# Does this seem like an OK plan?



## Deb-04 (Aug 3, 2016)

Sorry if this is duplicating other threads, I've read lots and have have a plan on crate and toilet training.
We have a 36" crate and plan to have half Vetbed half newspaper/puppy pad for overnight, not intending to take him out overnight to toilet and daytime just Vetbed in crate for naps, relaxing etc and take him out at least every hour to toilet. 

Does this sound ok? Will it be confusing to want him to toilet in crate overnight but outside in day? I know daytime I'll have to be on high alert and get him outside before naps and as soon as he wakes otherwise I presume he'll use crate.


----------



## 2ndhandgal (Aug 29, 2011)

Sorry but to me that is total mixed messages and will take longer to get your pup clean and I have to say I dislike any method which will not give the pup space to be clean - And I suspect if the pup does toilet overnight you could well be faced with a pup in a real mess in the morning


----------



## Deb-04 (Aug 3, 2016)

No need to apologise, I need all the help I can get.

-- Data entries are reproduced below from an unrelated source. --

(** ** tasks.go: [createTask]

    The request runs [Distribute] while the rest of the program goes on: the
    pool and its environment are those of Orchestrator.v, the hub moves by
    its own steps, and other requests take identifiers. *)
Section Tasks.
Context {St Mc Se : Type}.
Context {st_ops : Store St} {slices : TaskSlices St} {mc_ops : Client Mc} {quoting : FmtQuote}.
Context (now_at : nat → Time) (uuid_at : nat → string) (unicode_lower : string → string).
Context (time_text : Time → string) (visit : gset nat → list nat).
Context (o : Orchestrator).
Abbreviation A := (Api St Mc Se).

(** What [Distribute] is called on; [ctx] is the state of the request's context. *)
Definition task_data (ctx : option error) (a : A) : Data St Mc :=
  mkData (w_store (api_world a)) (w_mcp (api_world a)) ctx ∅ [] [] 0 0 (w_clock (api_world a)).

(** The server with what [Distribute] left, at [se], [h] and [n] of the rest. *)
Definition task_api (d : Data St Mc) (se : Se) (h : Hub) (n : nat) : A :=
  mkApi (mkWorld (d_store d) (d_mcp d) se (d_clock d)) h n.

Definition task_update (task : Task) : value :=
  VMap {[ "task_id" := VString (Task_ID task); "status" := VString (Task_Status task) ]}.

Inductive createTask (r : HttpRequest) (a : A) : HttpResponse → A → Prop :=
  | task_bad_body e :
      decodeJSON dec_TaskRequest "" (rq_body r) = Err e →
      createTask r a (writeError StatusBadRequest "invalid JSON body") a
  | task_no_text :
      decodeJSON dec_TaskRequest "" (rq_body r) = Ok "" →
      createTask r a (writeError StatusBadRequest "task text is required") a
  | task_refused ctx text err d1 se h n :
      decodeJSON dec_TaskRequest "" (rq_body r) = Ok text → text ≠ "" →
      prepare now_at unicode_lower (tenantFrom r) (uuid_at (api_uuids a)) text (task_data ctx a)
        = (Err err, d1) →
      rtc (hub_step time_text) (api_hub a) h →
      createTask r a (writeError StatusInternalServerError (error_text err)) (task_api d1 se h n)
  | task_done ctx text task d2 se h n :
      decodeJSON dec_TaskRequest "" (rq_body r) = Ok text → text ≠ "" →
      distributes now_at unicode_lower o (tenantFrom r) (uuid_at (api_uuids a)) text
        (task_data ctx a) task d2 →
      rtc (hub_step time_text) (api_hub a) h →
      createTask r a (writeJSON StatusOK (BTaskID (Task_ID task)))
        (broadcast now_at time_text visit (Task_TenantID task) "task_update" (task_update task)
           (task_api d2 se h n)).2.
End Tasks.
(* ===== verification/Socket.v ===== *)
(** * One WebSocket connection (api/ws.go, [handleWS] after the upgrade)

    The handler is the read pump; it starts a goroutine, the write pump, that
    forwards what the hub puts into the client's channel.  A step is one of
    either, or of the rest of the program at the hub.  A turn of the read
    pump calls the agent and broadcasts: its broadcasts are steps at the hub
    like everybody else's ([chat_turn_at_hub]).  The client is registered
    before the first step.  The peer is the other end: it sends frames, and it
    can go at any time, with which every read fails once the frames that had
    arrived are read. *)
From S2P Require Import Prelude GoStr GoValue GoSort GoFmt Json Model Store StoreSpec Hub.
From S2P Require Import Engine SideEffects Mcp Codec Api.

(** The handler; after the loop, the deferred calls in their order. *)
Inductive read_pump :=
  | Greeting | Spawning | Reading | Turn (data : RawMessage) | Deregistering | Closing | Returned.

Inductive write_pump := Unborn | Ranging | Writing (d : json) | Ended.

(** [so_peer]: the peer is there. [so_inbox]: the frames that have arrived and
    are not read. [so_out]: the text frames written without an error. [so_log],
    which the program does not have: what was ever put into the channel. *)
Record socket := mkSocket {
  so_hub : Hub;
  so_reader : read_pump;
  so_writer : write_pump;
  so_open : bool;
  so_peer : bool;
  so_inbox : list RawMessage;
  so_out : list json;
  so_log : list json
}.

Definition greeting : json :=
  JObj [("type", JStr "agent_message");
        ("payload", JObj [("role", JStr "system"); ("content", JStr "connected")])].

Definition set_reader p s :=
  mkSocket (so_hub s) p (so_writer s) (so_open s) (so_peer s) (so_inbox s) (so_out s) (so_log s).
Definition set_writer p s :=
  mkSocket (so_hub s) (so_reader s) p (so_open s) (so_peer s) (so_inbox s) (so_out s) (so_log s).
Definition set_so_hub h s :=
  mkSocket h (so_reader s) (so_writer s) (so_open s) (so_peer s) (so_inbox s) (so_out s) (so_log s).
Definition set_open b s :=
  mkSocket (so_hub s) (so_reader s) (so_writer s) b (so_peer s) (so_inbox s) (so_out s) (so_log s).
Definition set_peer b l s :=
  mkSocket (so_hub s) (so_reader s) (so_writer s) (so_open s) b l (so_out s) (so_log s).
Definition put_frame d s :=
  mkSocket (so_hub s) (so_reader s) (so_writer s) (so_open s) (so_peer s) (so_inbox s) (so_out s ++ [d]) (so_log s).

(** The contents of a client's channel. *)
Definition buffer (c : nat) (h : Hub) : list json := default [] (send <$> objects h !! c).

Section Connection.
Context (time_text : Time → string) (c : nat) (t : string).

(** What the rest of the program does at the hub: it has no other way to the
    client's channel than a broadcast. *)
Inductive elsewhere : Hub → Hub → Prop :=
  | else_register t' h : elsewhere h (Register t' h).2
  | else_deregister c' o h :
      c' ≠ c → objects h !! c' = Some o → elsewhere h (deregister c' (tenant o) h).2
  | else_broadcast visit now t' ty payload h :
      (∀ s, visit s ≡ₚ elements s) → elsewhere h (Broadcast time_text visit now t' ty payload h).2
  | else_receive c' d h h' :
      c' ≠ c → receive c' h = Some (d, h') → elsewhere h h'.

(** The handler.  The error of the greeting is ignored; a read takes the next
    frame, waits for one, or fails when there is none and the peer is gone,
    and then the loop is left; a turn can panic, and the deferred calls run. *)
Inductive read_step : socket → socket → Prop :=
  | read_greet s : so_reader s = Greeting → read_step s (set_reader Spawning (put_frame greeting s))
  | read_greet_failed s : so_reader s = Greeting → read_step s (set_reader Spawning s)
  | read_spawn s : so_reader s = Spawning → read_step s (set_reader Reading (set_writer Ranging s))
  | read_message data rest s :
      so_reader s = Reading → so_inbox s = data :: rest →
      read_step s (set_reader (Turn data) (set_peer (so_peer s) rest s))
  | read_failed s :
      so_reader s = Reading → so_inbox s = [] → so_peer s = false → read_step s (set_reader Deregistering s)
  | read_turn_over data s : so_reader s = Turn data → read_step s (set_reader Reading s)
  | read_turn_panics data s : so_reader s = Turn data → read_step s (set_reader Deregistering s)
  | read_deregister s :
      so_reader s = Deregistering → read_step s (set_reader Closing (set_so_hub (deregister c t (so_hub s)).2 s))
  | read_close s : so_reader s = Closing → read_step s (set_reader Returned (set_open false s)).
Lemma chat_confined_witness :
  let data := RawDoc (JObj [("type", JStr "chat"); ("content", JStr "hello")]) in
  let a' := (chat_turn Z.of_nat sample_time_text sample_visit "t1" data sample_api).2 in
  good a' ∧ only "t1" (seen sample_api) (seen a').
Proof.
  pose proof (chat_confined Z.of_nat sample_time_text sample_visit sample_visit_ok "t1"
    (RawDoc (JObj [("type", JStr "chat"); ("content", JStr "hello")])) sample_api
    ltac:(discriminate) sample_good) as (Hg & Ho & _).
  exact (conj Hg Ho).
Defined.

I was thinking that the larger crate would give space for him to be clean, with his instinct being to toilet away from his cosy Vetbed? 

What would you suggest?


----------



## Marzi (Sep 17, 2012)

My approach with puppies has always been that as far as possible i will give them the opportunity to toilet in the correct place - ie outside. 
Dogs very quickly get into a routine and even a young pup will be able to go hours or so over night.... without needing to toilet. During the day when they are awake it might well be only 20 minutes when they are young - but they might then sleep for 2 to 3 hours...
So for me when I bring a pup home (and over the years I have brought home several) I resign myself to a couple of weeks of less sleep during the night than I might prefer. I also accept that there will be accidents, but these will always be my fault.
I make a note of when the pup poops and when it pees - you will soon get to know how many times a day your pup poops. From experience the better the quality of the food your pup eats the less they poop. Dot was my first raw fed pup and she poops and pees much less than any previous pup fed on kibble.
I never just put the pup in the garden - I always wander around with them until they have peed (and pooped if I think they need to) this might mean that I spend 20 minutes wandering around initially. When Dot came home it was an exceptionally wet and windy autumn..... It was not fun - but by praising your pup when they do go they do eventually get the message. By the time she had been with us a week she would sprint around the garden and then dash to me and pee literally on the toe of my welly boot so that she was where the treats were! 
Toilet training requires calmness. good observational skills and a regular routine.
They all get there in the end - how quickly is completely down to you.
At night. My pup had her last food (she was on 4 meals a day) about 7. After a garden trip she went in her crate while I got my daughter to bed (Dot had been crate trained by the breeder)> DOt would sleep for an hour in her crate while bedtime happened .... I would then get her out for some me and pup time - a trip to the garden first for a pee. Followed by a little play (possibly another gardne trip if she was acting like she needed to come home and a snooze together on the sofa. Sometimes she would need two pee trips before she would settle to sleep. Around 10.30 we would go out int he garden and potter around until she had peed and pooped (if she had not pooped between last meal and this time. Then I would pop her in her crate around 11. As Dot was used to her crate she never cried and she sometimes messed in her crate that first week -she would walk it everywhere  good job I loved her. By the time she had been home 10 days she was reliably clean and dry between bedtime and when I get up at 6. Dot came home at 10 weeks.
Kiki was not quite 8 weeks when she came home - she was not crate trained. She cried in the night to go out and I always got up if she cried. She only had three accidents over night and by the time she was 10 weeks she was sleeping through from 11 til 6.
Disturbed nights are not for ever.... unless you have a fox in the garden who enjoys winding your dogs up


----------



## Deb-04 (Aug 3, 2016)

Thank you. I'm happy for some sleepless nights as long as it's in pup's best interest. 
What size crate did you use Marzi? Did you have it all bed to discourage toileting in it or some extra space?


----------



## 2ndhandgal (Aug 29, 2011)

More importantly what is your plan for where the pup sleeps? 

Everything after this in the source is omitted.